- WORK INSTRUCTIONS -
Take from the listing each line that has the string "apply".

_ _ _

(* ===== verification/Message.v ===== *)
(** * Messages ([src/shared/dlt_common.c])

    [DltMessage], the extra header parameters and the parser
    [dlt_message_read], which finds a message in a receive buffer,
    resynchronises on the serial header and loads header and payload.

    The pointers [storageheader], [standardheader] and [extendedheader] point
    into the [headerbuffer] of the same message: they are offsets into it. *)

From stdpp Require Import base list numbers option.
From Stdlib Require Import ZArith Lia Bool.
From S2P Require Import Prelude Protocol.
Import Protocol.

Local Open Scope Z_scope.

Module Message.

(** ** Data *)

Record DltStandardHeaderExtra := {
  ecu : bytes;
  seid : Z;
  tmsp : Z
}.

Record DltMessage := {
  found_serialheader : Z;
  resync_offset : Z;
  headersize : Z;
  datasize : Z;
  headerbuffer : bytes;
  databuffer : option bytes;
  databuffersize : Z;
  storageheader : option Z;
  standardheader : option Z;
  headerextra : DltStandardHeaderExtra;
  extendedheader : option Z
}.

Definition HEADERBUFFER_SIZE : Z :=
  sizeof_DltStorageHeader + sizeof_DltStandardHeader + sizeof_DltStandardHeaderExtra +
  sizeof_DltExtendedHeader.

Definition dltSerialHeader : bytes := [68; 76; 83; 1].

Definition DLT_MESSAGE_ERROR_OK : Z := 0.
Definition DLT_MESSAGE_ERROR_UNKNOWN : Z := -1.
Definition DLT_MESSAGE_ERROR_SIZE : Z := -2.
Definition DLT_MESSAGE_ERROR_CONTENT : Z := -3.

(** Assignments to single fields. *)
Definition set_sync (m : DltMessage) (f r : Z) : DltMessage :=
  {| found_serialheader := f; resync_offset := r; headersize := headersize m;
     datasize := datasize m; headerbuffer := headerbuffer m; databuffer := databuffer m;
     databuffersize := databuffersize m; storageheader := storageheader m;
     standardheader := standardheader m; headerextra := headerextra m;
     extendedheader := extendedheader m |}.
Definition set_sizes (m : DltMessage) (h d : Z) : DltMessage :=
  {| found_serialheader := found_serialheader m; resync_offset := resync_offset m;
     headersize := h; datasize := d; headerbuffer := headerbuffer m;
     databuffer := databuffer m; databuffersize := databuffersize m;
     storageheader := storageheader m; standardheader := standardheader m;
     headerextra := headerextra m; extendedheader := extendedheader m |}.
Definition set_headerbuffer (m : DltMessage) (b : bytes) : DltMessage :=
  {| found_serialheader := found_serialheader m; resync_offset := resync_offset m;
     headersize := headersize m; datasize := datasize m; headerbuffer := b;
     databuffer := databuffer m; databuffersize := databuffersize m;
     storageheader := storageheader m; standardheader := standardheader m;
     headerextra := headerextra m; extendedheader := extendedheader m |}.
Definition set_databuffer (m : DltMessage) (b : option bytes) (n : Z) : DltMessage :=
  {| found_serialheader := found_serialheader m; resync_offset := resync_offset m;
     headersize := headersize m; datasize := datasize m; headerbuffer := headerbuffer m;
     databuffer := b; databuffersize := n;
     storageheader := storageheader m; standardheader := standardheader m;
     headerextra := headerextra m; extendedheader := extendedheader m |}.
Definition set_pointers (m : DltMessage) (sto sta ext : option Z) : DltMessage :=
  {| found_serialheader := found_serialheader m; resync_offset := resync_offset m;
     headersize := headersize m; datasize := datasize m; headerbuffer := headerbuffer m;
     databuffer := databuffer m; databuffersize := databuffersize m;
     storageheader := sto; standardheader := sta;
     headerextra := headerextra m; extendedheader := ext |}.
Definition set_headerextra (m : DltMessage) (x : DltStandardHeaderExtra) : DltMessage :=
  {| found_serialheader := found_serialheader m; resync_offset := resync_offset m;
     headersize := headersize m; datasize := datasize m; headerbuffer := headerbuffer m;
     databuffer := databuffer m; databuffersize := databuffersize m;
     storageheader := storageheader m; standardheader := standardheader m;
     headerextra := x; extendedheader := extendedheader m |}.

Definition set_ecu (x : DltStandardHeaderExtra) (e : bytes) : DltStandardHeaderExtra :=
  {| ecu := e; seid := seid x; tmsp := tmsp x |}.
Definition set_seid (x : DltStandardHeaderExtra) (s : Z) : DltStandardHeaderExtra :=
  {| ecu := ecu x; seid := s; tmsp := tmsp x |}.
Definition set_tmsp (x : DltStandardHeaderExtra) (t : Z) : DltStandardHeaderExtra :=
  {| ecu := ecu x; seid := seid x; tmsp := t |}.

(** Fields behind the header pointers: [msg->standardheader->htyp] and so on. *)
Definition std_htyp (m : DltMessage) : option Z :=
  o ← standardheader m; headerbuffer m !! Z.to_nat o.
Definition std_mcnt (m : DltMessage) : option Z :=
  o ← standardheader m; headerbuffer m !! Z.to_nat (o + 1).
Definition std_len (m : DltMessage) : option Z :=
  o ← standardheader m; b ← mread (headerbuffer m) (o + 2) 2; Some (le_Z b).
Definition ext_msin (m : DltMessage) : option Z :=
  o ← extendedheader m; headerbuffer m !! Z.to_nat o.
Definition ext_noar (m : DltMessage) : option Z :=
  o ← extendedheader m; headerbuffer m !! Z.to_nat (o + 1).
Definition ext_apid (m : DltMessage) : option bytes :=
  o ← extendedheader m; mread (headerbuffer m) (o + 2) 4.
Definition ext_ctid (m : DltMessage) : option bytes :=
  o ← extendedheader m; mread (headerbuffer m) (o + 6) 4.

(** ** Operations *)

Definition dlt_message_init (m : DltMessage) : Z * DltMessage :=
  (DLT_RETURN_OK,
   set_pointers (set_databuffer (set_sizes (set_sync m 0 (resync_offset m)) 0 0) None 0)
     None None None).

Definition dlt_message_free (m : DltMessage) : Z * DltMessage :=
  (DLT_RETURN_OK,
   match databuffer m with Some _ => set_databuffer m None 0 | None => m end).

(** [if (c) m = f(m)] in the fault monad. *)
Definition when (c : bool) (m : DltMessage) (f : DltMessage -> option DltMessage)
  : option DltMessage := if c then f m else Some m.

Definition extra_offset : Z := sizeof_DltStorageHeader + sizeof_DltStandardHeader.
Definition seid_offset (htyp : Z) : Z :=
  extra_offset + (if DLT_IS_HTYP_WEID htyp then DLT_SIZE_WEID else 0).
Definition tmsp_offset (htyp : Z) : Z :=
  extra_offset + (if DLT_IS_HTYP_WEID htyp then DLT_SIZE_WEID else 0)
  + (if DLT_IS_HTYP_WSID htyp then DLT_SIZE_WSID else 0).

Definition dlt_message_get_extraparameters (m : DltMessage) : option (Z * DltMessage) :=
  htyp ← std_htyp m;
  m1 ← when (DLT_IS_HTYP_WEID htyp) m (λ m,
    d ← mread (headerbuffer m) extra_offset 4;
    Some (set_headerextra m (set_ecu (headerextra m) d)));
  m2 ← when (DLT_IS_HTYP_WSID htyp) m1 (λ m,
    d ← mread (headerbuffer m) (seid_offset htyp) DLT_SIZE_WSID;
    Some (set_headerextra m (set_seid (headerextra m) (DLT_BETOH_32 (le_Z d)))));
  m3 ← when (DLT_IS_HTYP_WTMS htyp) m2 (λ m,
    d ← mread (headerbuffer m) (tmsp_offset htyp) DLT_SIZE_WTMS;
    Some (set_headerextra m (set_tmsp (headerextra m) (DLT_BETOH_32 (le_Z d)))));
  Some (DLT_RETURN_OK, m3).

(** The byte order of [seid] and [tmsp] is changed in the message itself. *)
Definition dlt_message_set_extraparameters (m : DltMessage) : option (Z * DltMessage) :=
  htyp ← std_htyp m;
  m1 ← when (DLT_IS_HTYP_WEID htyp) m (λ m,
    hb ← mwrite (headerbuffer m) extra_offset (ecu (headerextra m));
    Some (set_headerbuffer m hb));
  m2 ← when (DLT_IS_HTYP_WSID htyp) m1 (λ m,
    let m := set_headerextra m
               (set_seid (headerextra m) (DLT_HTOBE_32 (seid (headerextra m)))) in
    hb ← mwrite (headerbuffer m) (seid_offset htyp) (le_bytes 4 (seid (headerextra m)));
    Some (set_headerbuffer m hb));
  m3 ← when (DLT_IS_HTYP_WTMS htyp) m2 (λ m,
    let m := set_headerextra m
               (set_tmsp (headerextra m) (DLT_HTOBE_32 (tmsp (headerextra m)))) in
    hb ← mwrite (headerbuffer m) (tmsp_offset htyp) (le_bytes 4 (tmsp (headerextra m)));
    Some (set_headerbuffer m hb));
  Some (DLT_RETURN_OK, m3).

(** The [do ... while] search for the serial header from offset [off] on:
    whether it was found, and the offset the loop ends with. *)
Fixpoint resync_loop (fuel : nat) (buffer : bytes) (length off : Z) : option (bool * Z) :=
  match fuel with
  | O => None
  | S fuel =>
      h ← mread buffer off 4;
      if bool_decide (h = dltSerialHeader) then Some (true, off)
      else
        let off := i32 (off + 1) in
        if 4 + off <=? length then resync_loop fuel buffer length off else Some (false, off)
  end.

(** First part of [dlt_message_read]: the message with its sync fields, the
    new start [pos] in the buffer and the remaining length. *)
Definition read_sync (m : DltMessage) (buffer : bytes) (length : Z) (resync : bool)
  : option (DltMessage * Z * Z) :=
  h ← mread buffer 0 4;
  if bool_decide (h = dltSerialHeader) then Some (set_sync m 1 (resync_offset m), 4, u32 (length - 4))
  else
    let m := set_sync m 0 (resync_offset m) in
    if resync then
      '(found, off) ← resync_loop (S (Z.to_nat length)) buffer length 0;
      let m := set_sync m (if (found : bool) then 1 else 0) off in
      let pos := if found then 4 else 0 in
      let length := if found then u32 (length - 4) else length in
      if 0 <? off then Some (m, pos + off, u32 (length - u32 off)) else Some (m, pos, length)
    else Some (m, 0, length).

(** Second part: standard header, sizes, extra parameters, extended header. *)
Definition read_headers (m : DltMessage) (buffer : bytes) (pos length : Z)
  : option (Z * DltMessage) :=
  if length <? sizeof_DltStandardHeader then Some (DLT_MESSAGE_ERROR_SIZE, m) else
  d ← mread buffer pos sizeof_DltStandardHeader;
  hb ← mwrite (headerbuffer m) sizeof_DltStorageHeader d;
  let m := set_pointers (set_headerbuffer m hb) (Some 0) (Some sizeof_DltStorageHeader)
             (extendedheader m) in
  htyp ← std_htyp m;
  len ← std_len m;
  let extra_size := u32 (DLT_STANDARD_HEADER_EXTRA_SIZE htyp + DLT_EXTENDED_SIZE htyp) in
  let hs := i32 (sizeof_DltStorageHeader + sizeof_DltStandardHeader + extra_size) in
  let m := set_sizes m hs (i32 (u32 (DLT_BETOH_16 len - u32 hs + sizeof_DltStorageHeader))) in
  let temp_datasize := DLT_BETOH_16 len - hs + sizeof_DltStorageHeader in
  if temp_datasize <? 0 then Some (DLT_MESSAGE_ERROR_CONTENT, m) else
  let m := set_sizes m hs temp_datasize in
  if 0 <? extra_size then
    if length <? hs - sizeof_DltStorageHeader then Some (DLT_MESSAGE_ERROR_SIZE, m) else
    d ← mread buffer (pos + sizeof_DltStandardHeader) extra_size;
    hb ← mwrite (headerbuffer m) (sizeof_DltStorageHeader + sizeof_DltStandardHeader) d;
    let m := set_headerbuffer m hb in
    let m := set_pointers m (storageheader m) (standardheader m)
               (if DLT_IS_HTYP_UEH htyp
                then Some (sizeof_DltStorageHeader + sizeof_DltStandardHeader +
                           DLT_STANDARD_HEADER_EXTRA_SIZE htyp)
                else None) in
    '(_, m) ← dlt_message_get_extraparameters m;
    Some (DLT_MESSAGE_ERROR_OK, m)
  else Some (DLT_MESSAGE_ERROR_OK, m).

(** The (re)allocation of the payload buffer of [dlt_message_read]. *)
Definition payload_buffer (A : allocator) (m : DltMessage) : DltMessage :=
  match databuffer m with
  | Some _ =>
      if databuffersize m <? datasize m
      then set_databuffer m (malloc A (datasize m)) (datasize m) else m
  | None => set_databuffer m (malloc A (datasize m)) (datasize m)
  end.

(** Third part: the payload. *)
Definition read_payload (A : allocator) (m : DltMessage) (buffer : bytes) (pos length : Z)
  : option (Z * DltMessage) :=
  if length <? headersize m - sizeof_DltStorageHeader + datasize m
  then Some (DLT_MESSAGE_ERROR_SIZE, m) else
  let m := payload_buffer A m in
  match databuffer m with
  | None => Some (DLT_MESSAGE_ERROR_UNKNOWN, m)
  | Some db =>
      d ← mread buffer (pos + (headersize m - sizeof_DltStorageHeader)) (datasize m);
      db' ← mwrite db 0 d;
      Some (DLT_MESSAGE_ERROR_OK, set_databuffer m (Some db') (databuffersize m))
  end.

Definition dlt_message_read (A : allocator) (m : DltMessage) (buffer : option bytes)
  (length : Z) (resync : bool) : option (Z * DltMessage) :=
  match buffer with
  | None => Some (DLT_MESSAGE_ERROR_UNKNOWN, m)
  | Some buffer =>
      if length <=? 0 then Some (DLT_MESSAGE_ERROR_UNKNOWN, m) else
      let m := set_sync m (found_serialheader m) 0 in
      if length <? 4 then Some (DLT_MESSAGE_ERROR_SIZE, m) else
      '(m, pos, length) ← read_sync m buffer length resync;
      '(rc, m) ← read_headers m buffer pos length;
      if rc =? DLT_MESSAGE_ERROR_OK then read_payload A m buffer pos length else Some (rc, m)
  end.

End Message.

_ _ _

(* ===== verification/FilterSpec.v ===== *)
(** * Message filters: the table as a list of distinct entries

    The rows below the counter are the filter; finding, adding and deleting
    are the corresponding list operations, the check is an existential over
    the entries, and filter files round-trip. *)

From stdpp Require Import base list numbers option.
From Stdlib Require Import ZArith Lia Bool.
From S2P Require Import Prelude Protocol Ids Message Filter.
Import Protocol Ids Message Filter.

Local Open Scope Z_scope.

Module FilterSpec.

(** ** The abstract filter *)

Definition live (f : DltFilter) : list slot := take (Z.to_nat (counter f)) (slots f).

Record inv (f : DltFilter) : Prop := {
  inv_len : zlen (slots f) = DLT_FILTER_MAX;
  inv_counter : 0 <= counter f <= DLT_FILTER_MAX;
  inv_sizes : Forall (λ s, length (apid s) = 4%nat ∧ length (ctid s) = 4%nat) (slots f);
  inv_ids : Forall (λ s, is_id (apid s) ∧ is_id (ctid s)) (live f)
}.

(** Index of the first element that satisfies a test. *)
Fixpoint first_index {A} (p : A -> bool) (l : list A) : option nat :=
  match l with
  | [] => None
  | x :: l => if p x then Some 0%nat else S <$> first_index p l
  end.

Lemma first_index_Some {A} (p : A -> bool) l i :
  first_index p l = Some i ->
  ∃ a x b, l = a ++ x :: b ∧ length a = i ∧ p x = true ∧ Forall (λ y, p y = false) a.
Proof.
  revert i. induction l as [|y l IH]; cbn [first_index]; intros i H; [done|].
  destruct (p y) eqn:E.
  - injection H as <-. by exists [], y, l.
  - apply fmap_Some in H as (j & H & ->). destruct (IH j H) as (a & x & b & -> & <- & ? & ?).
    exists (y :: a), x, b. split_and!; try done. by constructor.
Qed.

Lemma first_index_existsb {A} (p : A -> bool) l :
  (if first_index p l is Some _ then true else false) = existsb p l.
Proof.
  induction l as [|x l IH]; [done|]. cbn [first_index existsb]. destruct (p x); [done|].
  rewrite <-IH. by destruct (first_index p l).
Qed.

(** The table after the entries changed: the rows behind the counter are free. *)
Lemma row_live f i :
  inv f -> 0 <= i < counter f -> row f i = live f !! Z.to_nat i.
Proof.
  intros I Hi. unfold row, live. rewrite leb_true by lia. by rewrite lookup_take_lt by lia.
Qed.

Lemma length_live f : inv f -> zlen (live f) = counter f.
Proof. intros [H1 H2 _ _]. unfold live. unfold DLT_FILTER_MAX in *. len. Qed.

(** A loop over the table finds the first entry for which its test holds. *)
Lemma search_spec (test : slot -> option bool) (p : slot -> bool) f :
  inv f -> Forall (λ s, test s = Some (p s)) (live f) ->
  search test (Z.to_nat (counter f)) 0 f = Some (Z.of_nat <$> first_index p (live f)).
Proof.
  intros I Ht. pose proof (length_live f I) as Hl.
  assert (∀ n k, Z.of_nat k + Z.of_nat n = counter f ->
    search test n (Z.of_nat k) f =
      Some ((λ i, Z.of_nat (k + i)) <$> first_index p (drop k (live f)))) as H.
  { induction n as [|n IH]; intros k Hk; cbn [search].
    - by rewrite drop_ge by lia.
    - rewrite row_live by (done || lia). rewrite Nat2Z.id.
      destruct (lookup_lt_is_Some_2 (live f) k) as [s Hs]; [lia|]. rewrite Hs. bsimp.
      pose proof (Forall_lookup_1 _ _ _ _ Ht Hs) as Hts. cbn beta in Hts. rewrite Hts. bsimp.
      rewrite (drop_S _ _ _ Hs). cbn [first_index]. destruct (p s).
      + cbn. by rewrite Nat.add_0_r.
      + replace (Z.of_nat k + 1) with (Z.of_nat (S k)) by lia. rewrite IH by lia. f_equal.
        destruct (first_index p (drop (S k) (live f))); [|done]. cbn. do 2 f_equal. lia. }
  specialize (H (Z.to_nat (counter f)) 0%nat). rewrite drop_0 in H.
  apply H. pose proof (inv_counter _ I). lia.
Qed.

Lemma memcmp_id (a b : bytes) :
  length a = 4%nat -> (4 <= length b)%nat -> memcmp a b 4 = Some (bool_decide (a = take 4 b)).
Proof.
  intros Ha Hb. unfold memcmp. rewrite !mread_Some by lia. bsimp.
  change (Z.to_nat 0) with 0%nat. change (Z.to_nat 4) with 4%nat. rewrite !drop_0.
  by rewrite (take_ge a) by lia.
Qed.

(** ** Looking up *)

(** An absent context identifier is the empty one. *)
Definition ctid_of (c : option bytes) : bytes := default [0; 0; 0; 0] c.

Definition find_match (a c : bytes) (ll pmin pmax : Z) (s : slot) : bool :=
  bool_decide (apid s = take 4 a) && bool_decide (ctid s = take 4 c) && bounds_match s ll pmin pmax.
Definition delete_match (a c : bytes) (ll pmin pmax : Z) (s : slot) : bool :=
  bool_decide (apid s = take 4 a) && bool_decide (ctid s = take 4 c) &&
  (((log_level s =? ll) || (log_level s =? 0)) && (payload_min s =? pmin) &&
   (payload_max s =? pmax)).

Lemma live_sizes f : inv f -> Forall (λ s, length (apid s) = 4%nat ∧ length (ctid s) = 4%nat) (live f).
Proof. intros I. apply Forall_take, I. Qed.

_ _ _

- TASK ANSWER -
  - apply fmap_Some in H as (j & H & ->). destruct (IH j H) as (a & x & b & -> & <- & ? & ?).
  apply H. pose proof (inv_counter _ I). lia.
Proof. intros I. apply Forall_take, I. Qed.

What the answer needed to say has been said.